*Required action:*
A single number is the answer: the count of lines in these records with "Hperm" in them.

(Records excerpted from a collection)

________

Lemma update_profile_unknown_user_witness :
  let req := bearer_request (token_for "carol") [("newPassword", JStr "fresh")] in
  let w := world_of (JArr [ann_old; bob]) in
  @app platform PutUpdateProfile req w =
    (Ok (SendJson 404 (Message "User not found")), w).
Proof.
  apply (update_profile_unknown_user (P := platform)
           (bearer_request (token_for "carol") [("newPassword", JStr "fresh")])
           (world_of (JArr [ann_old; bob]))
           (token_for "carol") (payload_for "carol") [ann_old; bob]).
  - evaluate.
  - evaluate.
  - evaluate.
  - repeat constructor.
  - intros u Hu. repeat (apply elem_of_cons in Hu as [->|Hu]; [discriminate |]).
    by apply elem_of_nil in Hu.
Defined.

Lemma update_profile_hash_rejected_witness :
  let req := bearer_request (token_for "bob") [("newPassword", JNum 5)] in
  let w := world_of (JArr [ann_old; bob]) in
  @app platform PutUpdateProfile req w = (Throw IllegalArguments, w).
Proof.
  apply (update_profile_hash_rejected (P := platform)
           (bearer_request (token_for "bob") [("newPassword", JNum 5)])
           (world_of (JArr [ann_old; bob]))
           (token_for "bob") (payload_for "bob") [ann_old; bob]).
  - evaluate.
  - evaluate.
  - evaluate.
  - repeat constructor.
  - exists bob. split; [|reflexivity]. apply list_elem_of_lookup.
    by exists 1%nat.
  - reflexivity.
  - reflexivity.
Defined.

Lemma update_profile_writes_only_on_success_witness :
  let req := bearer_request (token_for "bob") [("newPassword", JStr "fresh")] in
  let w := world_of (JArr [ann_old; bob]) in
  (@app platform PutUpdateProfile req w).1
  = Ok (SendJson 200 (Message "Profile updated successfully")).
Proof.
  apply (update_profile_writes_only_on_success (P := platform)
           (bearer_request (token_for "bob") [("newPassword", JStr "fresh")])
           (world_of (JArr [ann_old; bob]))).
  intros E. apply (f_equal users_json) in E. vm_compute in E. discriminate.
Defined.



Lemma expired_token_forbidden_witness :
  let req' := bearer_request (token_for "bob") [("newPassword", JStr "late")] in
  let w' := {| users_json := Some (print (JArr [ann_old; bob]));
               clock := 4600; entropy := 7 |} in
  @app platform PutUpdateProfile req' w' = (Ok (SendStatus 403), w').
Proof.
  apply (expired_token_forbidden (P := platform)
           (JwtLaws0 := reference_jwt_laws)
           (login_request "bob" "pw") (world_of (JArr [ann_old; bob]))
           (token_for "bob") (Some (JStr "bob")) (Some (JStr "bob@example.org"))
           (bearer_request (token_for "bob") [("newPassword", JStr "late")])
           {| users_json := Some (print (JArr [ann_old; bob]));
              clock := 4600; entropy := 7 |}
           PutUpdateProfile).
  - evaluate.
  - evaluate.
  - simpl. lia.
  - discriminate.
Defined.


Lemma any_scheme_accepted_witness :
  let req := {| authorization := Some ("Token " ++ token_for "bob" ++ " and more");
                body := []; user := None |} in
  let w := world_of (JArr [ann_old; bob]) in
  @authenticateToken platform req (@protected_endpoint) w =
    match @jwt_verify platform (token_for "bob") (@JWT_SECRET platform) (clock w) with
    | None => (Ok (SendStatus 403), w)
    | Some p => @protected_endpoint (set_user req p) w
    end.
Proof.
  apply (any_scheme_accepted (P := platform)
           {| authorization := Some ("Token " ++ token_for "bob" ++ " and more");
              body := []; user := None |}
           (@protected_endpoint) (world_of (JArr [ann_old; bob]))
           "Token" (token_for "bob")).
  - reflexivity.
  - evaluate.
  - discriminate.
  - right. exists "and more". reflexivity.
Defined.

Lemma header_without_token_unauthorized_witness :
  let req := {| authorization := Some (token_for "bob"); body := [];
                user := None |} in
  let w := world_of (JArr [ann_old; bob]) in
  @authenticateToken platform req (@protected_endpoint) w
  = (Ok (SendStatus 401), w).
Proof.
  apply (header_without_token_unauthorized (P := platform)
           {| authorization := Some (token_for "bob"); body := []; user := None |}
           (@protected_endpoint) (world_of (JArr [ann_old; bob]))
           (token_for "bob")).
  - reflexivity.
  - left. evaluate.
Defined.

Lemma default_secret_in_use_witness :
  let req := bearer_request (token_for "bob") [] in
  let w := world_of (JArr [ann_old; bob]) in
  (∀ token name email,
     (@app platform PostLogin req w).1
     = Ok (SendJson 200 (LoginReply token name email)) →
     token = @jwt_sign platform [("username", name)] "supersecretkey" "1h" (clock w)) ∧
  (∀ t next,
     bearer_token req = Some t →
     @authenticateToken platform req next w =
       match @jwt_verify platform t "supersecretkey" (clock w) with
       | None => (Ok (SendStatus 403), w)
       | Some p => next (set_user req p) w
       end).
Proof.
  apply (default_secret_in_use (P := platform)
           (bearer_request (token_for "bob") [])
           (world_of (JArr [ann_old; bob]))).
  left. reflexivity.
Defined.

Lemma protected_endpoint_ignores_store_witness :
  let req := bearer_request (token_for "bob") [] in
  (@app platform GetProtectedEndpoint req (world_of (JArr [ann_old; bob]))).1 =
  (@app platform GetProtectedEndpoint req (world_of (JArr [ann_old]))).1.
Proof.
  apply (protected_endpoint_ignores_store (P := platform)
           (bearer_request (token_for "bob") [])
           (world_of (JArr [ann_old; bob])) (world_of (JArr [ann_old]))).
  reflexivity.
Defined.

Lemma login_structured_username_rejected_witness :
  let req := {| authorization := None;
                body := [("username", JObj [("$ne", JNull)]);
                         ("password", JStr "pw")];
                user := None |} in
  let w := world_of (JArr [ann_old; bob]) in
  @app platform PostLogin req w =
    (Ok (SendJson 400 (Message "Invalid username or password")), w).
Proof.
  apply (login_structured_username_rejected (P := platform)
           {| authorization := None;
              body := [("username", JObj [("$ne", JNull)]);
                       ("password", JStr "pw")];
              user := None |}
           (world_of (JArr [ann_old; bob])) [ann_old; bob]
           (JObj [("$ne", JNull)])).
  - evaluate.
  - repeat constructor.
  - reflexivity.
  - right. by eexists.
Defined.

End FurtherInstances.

________

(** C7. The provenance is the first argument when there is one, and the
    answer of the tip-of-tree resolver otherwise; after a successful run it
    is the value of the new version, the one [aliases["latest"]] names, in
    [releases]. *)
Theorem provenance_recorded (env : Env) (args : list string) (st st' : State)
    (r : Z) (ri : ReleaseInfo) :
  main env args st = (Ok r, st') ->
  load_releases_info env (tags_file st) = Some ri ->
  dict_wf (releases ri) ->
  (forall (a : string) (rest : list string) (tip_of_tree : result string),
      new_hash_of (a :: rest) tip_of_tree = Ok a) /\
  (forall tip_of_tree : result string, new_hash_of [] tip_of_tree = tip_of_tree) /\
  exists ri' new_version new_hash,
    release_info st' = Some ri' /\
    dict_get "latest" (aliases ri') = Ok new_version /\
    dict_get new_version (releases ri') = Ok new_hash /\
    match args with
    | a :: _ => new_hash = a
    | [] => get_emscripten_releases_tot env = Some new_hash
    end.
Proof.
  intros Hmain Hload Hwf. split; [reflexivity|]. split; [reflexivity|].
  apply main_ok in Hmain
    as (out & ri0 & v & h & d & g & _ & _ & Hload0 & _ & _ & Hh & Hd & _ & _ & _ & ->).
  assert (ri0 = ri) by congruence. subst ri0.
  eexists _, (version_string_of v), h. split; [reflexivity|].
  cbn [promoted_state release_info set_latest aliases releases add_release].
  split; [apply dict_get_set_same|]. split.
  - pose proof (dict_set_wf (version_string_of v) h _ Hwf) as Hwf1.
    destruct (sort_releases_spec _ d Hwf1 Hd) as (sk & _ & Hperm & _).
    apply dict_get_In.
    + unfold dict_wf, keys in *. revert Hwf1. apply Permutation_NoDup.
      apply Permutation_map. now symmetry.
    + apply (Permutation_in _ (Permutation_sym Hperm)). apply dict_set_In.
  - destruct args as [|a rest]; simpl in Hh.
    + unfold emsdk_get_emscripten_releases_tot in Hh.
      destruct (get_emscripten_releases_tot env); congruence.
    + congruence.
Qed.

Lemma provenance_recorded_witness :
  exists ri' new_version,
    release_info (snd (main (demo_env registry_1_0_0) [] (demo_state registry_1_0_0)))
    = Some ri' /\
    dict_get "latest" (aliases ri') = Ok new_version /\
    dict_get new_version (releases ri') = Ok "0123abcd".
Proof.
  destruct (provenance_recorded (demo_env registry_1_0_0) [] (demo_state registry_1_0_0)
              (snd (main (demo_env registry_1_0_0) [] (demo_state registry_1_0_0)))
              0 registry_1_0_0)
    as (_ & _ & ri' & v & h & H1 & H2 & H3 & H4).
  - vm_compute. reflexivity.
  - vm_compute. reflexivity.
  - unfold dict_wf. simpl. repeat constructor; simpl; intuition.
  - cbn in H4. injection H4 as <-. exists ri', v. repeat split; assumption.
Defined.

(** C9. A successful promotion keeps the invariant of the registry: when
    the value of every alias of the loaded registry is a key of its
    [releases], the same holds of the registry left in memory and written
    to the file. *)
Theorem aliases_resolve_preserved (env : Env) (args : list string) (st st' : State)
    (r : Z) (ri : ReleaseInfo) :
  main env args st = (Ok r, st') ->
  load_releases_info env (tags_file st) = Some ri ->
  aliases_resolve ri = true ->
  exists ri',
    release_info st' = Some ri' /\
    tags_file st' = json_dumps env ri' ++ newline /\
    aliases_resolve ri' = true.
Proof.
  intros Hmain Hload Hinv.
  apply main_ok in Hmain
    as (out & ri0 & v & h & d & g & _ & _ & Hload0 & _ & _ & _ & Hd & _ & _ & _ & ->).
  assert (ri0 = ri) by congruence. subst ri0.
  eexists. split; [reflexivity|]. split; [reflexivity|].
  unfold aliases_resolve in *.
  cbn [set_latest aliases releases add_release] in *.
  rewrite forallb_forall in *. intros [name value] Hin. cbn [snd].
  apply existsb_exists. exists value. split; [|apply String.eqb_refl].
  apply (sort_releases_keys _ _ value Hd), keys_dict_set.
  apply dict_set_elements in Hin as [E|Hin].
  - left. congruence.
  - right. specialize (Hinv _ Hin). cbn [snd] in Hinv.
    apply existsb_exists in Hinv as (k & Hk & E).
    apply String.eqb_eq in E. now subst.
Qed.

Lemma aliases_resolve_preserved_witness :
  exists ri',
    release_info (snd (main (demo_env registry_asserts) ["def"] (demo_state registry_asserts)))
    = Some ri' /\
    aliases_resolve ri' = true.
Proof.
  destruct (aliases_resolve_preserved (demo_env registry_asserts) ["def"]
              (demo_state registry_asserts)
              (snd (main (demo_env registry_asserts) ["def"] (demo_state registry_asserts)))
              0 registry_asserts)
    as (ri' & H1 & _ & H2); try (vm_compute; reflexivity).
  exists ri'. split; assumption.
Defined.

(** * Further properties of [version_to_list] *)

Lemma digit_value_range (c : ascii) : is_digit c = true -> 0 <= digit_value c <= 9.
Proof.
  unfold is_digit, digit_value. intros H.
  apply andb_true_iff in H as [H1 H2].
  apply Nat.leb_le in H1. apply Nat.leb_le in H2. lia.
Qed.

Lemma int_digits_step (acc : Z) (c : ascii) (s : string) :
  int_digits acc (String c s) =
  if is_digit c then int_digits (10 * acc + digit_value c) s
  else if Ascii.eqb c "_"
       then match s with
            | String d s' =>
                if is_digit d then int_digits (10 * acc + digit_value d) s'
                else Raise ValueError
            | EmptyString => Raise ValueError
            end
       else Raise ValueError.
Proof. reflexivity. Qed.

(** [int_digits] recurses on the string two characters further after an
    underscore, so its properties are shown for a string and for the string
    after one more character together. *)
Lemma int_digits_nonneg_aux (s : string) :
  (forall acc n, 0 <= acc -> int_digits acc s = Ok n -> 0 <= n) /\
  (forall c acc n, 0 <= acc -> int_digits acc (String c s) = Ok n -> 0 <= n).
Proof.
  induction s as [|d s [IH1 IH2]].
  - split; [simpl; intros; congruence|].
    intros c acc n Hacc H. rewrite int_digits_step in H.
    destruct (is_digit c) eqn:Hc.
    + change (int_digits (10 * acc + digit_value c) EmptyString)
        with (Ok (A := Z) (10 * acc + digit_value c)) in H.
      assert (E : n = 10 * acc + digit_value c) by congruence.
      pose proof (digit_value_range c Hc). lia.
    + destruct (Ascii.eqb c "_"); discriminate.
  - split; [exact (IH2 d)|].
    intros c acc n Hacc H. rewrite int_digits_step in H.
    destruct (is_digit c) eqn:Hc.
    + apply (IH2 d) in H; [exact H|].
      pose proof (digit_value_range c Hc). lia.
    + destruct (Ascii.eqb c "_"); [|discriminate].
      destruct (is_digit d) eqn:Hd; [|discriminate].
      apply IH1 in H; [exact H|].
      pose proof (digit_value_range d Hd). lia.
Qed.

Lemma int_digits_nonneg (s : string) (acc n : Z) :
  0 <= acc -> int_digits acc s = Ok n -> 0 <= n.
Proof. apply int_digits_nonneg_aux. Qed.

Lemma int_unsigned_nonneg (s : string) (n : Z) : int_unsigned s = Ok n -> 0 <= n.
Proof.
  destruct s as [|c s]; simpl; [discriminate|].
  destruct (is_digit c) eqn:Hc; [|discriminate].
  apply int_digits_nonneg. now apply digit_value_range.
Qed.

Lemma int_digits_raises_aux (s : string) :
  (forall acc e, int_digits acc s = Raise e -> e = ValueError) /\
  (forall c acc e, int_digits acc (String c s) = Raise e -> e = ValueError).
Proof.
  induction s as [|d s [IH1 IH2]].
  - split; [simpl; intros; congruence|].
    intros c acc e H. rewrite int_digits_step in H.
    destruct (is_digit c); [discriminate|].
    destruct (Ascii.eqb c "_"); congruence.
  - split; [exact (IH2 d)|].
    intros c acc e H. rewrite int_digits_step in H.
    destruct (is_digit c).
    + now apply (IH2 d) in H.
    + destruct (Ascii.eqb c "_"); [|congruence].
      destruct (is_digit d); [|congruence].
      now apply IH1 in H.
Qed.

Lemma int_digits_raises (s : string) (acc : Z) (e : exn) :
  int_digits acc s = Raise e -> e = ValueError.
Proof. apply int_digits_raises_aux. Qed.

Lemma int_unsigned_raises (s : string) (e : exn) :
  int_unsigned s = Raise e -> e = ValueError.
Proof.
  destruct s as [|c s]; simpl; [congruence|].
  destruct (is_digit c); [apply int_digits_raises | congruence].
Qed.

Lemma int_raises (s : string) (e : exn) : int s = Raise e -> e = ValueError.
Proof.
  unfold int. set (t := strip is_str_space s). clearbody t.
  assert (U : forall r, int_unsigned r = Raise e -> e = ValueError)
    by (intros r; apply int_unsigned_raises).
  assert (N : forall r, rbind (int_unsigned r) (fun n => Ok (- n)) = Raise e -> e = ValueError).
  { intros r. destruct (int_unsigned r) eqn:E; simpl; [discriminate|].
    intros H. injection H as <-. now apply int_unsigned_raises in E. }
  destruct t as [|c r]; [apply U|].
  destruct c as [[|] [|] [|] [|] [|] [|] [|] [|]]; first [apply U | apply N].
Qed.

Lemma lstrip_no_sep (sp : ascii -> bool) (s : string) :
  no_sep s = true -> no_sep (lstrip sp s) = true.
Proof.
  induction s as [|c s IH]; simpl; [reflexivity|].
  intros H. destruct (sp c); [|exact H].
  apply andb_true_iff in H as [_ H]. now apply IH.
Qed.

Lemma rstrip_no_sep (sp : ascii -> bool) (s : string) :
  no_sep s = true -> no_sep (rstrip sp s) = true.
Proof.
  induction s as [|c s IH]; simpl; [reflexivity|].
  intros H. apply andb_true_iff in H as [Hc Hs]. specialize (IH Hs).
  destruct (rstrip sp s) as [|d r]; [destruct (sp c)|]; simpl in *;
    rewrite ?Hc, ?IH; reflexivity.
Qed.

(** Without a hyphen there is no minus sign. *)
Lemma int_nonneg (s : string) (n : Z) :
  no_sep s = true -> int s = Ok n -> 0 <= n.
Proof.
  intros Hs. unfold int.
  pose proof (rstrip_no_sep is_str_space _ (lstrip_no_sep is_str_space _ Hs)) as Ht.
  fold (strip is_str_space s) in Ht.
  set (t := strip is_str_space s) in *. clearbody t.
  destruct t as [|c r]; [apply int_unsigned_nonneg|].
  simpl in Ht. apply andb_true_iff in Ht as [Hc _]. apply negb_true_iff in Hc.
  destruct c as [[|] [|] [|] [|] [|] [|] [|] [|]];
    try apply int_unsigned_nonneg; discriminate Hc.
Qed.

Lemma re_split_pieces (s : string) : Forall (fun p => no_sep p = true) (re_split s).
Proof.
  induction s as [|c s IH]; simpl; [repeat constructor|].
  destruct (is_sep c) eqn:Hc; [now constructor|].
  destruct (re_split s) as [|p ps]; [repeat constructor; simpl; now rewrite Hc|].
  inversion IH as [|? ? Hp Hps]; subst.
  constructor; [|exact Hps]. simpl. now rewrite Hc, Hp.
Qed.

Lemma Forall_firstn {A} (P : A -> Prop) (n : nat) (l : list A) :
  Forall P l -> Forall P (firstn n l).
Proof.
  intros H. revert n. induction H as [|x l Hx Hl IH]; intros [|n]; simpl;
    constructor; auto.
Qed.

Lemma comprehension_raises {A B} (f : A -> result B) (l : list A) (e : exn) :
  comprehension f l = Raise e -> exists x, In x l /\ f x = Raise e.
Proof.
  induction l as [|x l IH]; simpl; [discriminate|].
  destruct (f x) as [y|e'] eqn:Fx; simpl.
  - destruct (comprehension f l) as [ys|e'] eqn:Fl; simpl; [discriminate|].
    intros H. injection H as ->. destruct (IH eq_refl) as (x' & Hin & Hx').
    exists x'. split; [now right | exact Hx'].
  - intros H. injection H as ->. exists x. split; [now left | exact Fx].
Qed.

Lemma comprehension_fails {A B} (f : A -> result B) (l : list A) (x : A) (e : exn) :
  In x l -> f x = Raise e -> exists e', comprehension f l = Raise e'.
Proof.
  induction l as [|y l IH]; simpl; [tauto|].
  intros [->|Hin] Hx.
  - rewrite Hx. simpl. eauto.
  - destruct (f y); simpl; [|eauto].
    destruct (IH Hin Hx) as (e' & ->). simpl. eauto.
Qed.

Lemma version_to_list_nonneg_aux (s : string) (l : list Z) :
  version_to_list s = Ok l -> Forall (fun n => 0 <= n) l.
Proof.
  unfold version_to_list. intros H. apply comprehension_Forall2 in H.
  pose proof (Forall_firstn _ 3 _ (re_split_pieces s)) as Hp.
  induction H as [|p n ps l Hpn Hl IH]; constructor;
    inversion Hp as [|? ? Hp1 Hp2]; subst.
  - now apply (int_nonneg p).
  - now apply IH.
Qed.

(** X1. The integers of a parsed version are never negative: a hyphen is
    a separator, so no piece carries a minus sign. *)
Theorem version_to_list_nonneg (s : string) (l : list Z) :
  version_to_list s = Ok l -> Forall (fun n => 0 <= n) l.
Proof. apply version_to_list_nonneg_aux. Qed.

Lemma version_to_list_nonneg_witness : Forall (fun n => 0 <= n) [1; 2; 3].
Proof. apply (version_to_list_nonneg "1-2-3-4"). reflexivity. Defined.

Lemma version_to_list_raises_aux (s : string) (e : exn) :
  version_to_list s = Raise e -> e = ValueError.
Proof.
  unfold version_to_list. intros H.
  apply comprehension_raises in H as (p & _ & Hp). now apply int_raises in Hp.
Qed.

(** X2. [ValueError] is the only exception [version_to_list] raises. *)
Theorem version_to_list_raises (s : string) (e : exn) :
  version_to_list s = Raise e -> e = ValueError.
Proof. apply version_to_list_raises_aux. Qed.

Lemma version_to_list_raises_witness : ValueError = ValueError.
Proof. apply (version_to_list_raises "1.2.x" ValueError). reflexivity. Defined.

________

*Task solution:*
2